漢
漢 — Sino-
Sino-, China
On’yomiカン (kan)
Kun’yomi—
Stroke order (13 strokes)
Watch the strokes draw themselves in the correct order — numbers mark where each stroke starts. Diagram from KanjiVG (CC BY-SA).
Common words using 漢
| Word | Reading | Meaning |
|---|---|---|
| 漢字 | かんじ kanji | kanji; Chinese character |
| 漢方薬 | かんぽうやく kanpouyaku | Chinese herbal medicine |
| 漢語 | かんご kango | Japanese word of Chinese origin; Sino-Japanese word; language of the Han people |
| 漢文 | かんぶん kanbun | Chinese classical writing; Chinese classics; writing composed entirely of kanji |
| 漢和 | かんわ kanwa | China and Japan; Chinese and Japanese (languages); dictionary with Japanese definitions of kanji and kanji compounds |
| 常用漢字 | じょうようかんじ jouyoukanji | jōyō kanji; kanji for common use; list of 2,136 kanji designated for common use (introduced in 1981, revised in 2010) |
Study notes
漢 is a JLPT N4 kanji written with 13 strokes.
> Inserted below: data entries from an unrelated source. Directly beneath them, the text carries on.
(** ** isSmallestKey and isLargestKey *)

Lemma to_last_spec s cols fuel cpre c cpost a :
  Rep s cols → cols = cpre ++ c :: cpost → ckind c ≠ PosInf →
  base c = Some a → (length cpost ≤ fuel)%nat →
  ∃ a' n', to_last fuel (mem s) (Some a) = Ok (Some a')
    ∧ mem s !! a' = Some n'.
Proof.
  intros HR. revert fuel cpre c a.
  induction cpost as [|c' cpost IH]; intros fuel cpre c a Hcols Hc Ha Hfuel.
  { destruct (Rep_last _ _ HR) as (rest & ts & E). rewrite E in Hcols.
    apply app_inj_tail in Hcols as [_ E']. subst c. by destruct Hc. }
  destruct fuel as [|fuel]; [simpl in Hfuel; lia|].
  destruct (Rep_base _ _ _ _ _ HR Hcols) as (a' & n & Ha' & Hn & _ & Hnx & _).
  assert (a' = a) as -> by congruence. simpl in Hnx.
  pose proof Hcols as Hcols'. rewrite (cons_middle c), app_assoc in Hcols'.
  destruct (Rep_base _ _ _ _ _ HR Hcols') as (b & nb & Hb & Hnb & Htb & _).
  pose proof (Rep_lt _ _ _ _ _ _ HR Hcols) as Hlt.
  simpl. rewrite (deref_Some _ _ _ Hn). simpl.
  rewrite Hnx, Hb, (deref_Some _ _ _ Hnb). simpl.
  destruct (ckind c') as [|k'|] eqn:Hk'.
  - by destruct (ckind c).
  - destruct Htb as (_ & -> & _). simpl.
    apply (IH fuel (cpre ++ [c]) c' b); [done|by rewrite Hk'|done|simpl in Hfuel; lia].
  - destruct Htb as (_ & ->). simpl. eauto.
Qed.

(** C1, as the code has it: on every reachable list and for every key,
    present or not, [isSmallestKey] and [isLargestKey] return a boolean;
    neither ever throws. *)
Theorem smallest_largest_return s k :
  reachable s →
  (∃ b, isSmallestKey s k = Ok b) ∧ (∃ b, isLargestKey s k = Ok b).
Proof.
  intros [cols HR]%reachable_Rep.
  destruct (to_bottom_head _ _ HR) as (hs & rest & a & Hcols & Ha & Hbot).
  destruct (Rep_base _ _ [] _ _ HR Hcols) as (a' & n & Ha' & Hn & _ & Hnx & _).
  unfold base in Ha'. simpl in Ha'. assert (a' = a) as -> by congruence.
  destruct rest as [|c1 rest].
  { destruct (Rep_last _ _ HR) as (r & ts & E). rewrite Hcols in E.
    destruct r as [|? [|??]]; simplify_eq/=. }
  destruct (Rep_base _ _ [Col NegInf hs] c1 rest HR Hcols) as (b & nb & Hb & Hnb & _).
  simpl in Hnx. split.
  - unfold isSmallestKey. rewrite Hbot. cbn [bind].
    rewrite (deref_Some _ _ _ Hn). cbn [bind]. rewrite Hnx, Hb.
    rewrite (deref_Some _ _ _ Hnb). cbn [bind].
    destruct (key_eq (key nb) k); eauto.
  - destruct (to_last_spec s cols (length (mem s)) [] (Col NegInf hs) (c1 :: rest) a HR)
      as (a2 & n2 & Hlast & Hn2); try done.
    { pose proof (Rep_row _ _ 0 HR) as Hrow. apply row_length in Hrow.
      rewrite (cells0_length cols) in Hrow by (by eapply Rep_nonempty).
      rewrite Hcols in Hrow. simpl in *. lia. }
    unfold isLargestKey. rewrite Hbot. cbn [bind]. rewrite Hlast. cbn [bind].
    rewrite (deref_Some _ _ _ Hn2). cbn [bind].
    destruct (key_eq (key n2) k); eauto.
Qed.

Lemma insert_all_reachable kvs :
  ∀ s bs s', reachable s → insert_all s kvs = Ok (bs, s') → reachable s'.
Proof.
  induction kvs as [|[k v] kvs IH]; intros s bs s' Hs; simpl.
  { by intros [= _ <-]. }
  destruct (insert s k v) as [[b s1]| | |] eqn:Hins; simpl; [|done..].
  destruct (insert_all s1 kvs) as [[bs1 s2]| | |] eqn:Hall; simpl; [|done..].
  intros [= _ <-]. eapply IH; [|done].
  eapply reach_step; [done|]. by eapply step_insert.
Qed.

(** The height of a key right after its insertion. *)
Lemma insert_new_height s k v :
  reachable s → ¬ present s k →
  ∃ s', insert_flips s k v = Ok (true, s', flips_of k (size s + 1))
    ∧ numLayers s' = N.max (numLayers s) (flips_of k (size s + 1) + 2)
    ∧ 2 ≤ numLayers s
    ∧ height s' k = Ok (flips_of k (size s + 1) + 1).
Proof.
  intros [cols HR]%reachable_Rep Hk.
  rewrite (present_keys_of _ _ _ HR) in Hk.
  destruct (insert_absent s cols k v HR Hk) as (s1 & ? & ? & ? & ? & Hins & _).
  destruct (insert_new_Rep _ _ _ _ _ _ HR Hins)
    as (_ & _ & cols' & as' & a & n & HR' & _ & _ & Hin & Hlen & HL & _).
  exists s1. split_and!; [done|done|apply (rep_layers _ _ HR)|].
  rewrite (height_present s1 cols' _ k HR' Hin eq_refl). simpl. rewrite Hlen.
  f_equal. unfold size. lia.
Qed.

Lemma flips_of_tails k n : flipCoin k 0 = false → flips_of k n = 0.
Proof.
  intros Hf. unfold flips_of. destruct (N.to_nat (max_flips_of n)); [done|].
  simpl. by rewrite Hf.
Qed.

(** * More of the behaviour of the list *)

(** ** Where a column stands among the columns *)

Lemma cols_NoDup (cols : list column) :
  StronglySorted kind_lt (ckind <$> cols) → NoDup cols.
Proof.
  induction cols as [|c cols IH]; [constructor|].
  rewrite fmap_cons. intros [Hall Hs]%StronglySorted_cons.
  apply NoDup_cons. split; [|by apply IH].
  intros Hin. rewrite Forall_forall in Hall.
  apply (kind_lt_irrefl (ckind c)), Hall, list_elem_of_fmap. eauto.
Qed.

Lemma cols_split_unique (cols l1 l2 l1' l2' : list column) c c' :
  StronglySorted kind_lt (ckind <$> cols) →
  cols = l1 ++ c :: l2 → cols = l1' ++ c' :: l2' → ckind c = ckind c' →
  l1 = l1' ∧ c = c' ∧ l2 = l2'.
Proof.
  intros Hs E1 E2 Hk.
  assert (c = c') as <-.
  { apply (sorted_column_unique cols); [done| | |done].
    - rewrite E1. apply elem_of_app. right. by left.
    - rewrite E2. apply elem_of_app. right. by left. }
  assert (length l1 = length l1') as Hlen.
  { apply (NoDup_lookup cols _ _ c (cols_NoDup _ Hs)).
    - rewrite E1. by apply list_lookup_middle.
    - rewrite E2. by apply list_lookup_middle. }
  rewrite E1 in E2. apply app_inj_1 in E2 as [-> E2]; [|done].
  by injection E2 as ->.
Qed.

Lemma cols_grow_same k (l l' : list column) :
  Forall2 (col_grow k) l l' →
  Forall (λ c, ∃ k', ckind c = Real k' ∧ k' ≠ k) l → l' = l.
Proof.
  induction 1 as [|c c' l l' (Hk & _ & Heq) _ IH]; [done|].
  intros [(k' & Hk' & Hne) Hl]%Forall_cons. f_equal; [|by apply IH].
  destruct c, c'. simpl in *. f_equal; [done|]. by eapply Heq.
Qed.

(** The columns before and after a successful [insert]: the column of the
    new key stands between the columns of the smaller and of the larger
    keys, and these are as they were. *)
Lemma insert_new_shape s cols k v s' f :
  Rep s cols → insert_flips s k v = Ok (true, s', f) →
  ∃ hs m1 m2 ts hs' as' ts',
    cols = Col NegInf hs :: (m1 ++ m2) ++ [Col PosInf ts]
    ∧ Rep s' (Col NegInf hs' :: (m1 ++ Col (Real k) as' :: m2) ++ [Col PosInf ts'])
    ∧ (k ∉ keys_of cols)
    ∧ f = flips_of k (num_keys s + 1)
    ∧ length as' = S (N.to_nat f)
    ∧ num_layers s' = N.max (num_layers s) (f + 2)
    ∧ num_keys s' = num_keys s + 1
    ∧ length hs = N.to_nat (num_layers s)
    ∧ length ts = N.to_nat (num_layers s)
    ∧ length hs' = N.to_nat (num_layers s')
    ∧ length ts' = N.to_nat (num_layers s')
    ∧ same_data (mem s) (mem s').
Proof.
  intros HR Hins. destruct (decide (k ∈ keys_of cols)) as [Hk|Hk].
  { by rewrite (insert_present s cols k v HR Hk) in Hins. }
  destruct (insert_absent s cols k v HR Hk)
    as (s1 & cols' & cpre & cpost & as' & Hins' & HR' & Hcols & HG & Hin & Hlen
        & HL & HK & HD & _).
  rewrite Hins' in Hins. injection Hins as <- <-.
  destruct (Rep_shape _ _ HR) as (hs & mid & ts & E & Hhs & Hts & _ & _ & _ & Hreal).
  destruct (Rep_shape _ _ HR') as (hs' & mid' & ts' & -> & Hhs' & Hts' & _).
  pose proof (cols_grow_keys k _ _ HG) as Hkinds.
  destruct cpre as [|c0 m1]; [done|].
  destruct cpost as [|c1 m2 _] using rev_ind.
  { apply (f_equal last) in Hkinds.
    rewrite !fmap_last, app_comm_cons, !last_snoc in Hkinds. done. }
  rewrite E in Hcols. simpl in Hcols. injection Hcols as <- Hmid.
  rewrite app_assoc in Hmid. apply app_inj_tail in Hmid as [-> <-].
  simpl in HG. apply Forall2_cons in HG as [_ HG].
  apply Forall2_app_inv_l in HG as (m1' & rest & HG1 & HG2 & Emid).
  apply Forall2_cons_inv_l in HG2 as (new' & rest2 & Hnew & HG2 & ->).
  apply Forall2_app_inv_l in HG2 as (m2' & r3 & HG2 & HG3 & ->).
  apply Forall2_cons_inv_l in HG3 as (p' & r4 & _ & HG3 & ->).
  apply Forall2_nil_inv_l in HG3 as ->.
  change (m1' ++ new' :: m2' ++ [p']) with (m1' ++ (new' :: m2') ++ [p']) in Emid.
  rewrite app_assoc in Emid. apply app_inj_tail in Emid as [-> <-].
  assert (∀ c, c ∈ m1 ++ m2 → ∃ k', ckind c = Real k' ∧ k' ≠ k) as Hother.
  { intros c Hc. rewrite Forall_forall in Hreal.
    destruct (Hreal c Hc) as [k' Hk']. exists k'. split; [done|].
    intros ->. apply Hk, elem_of_keys_of. exists c. split; [|done].
    rewrite E. right. apply elem_of_app. by left. }
  assert (m1' = m1) as ->.
  { apply (cols_grow_same k); [done|]. apply Forall_forall. intros c Hc.
    apply Hother, elem_of_app. by left. }
  assert (m2' = m2) as ->.
  { apply (cols_grow_same k); [done|]. apply Forall_forall. intros c Hc.
    apply Hother, elem_of_app. by right. }
  assert (new' = Col (Real k) as') as ->.
  { apply (sorted_column_unique _ _ _ (rep_sorted _ _ HR')); [|done|].
    - right. apply elem_of_app. left. apply elem_of_app. right. by left.
    - by destruct Hnew as [-> _]. }
  exists hs, m1, m2, ts, hs', as', ts'. by split_and!.
Qed.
It is taught in Japanese elementary school (grade 3), so native children learn it early — a good sign it appears everywhere. Ranked #1487 of the 2,500 most frequent kanji in newspapers. On’yomi (音読み) are Chinese-derived readings mostly used in compound words; kun’yomi (訓読み) are native Japanese readings, with any highlighted part written in hiragana after the kanji (okurigana).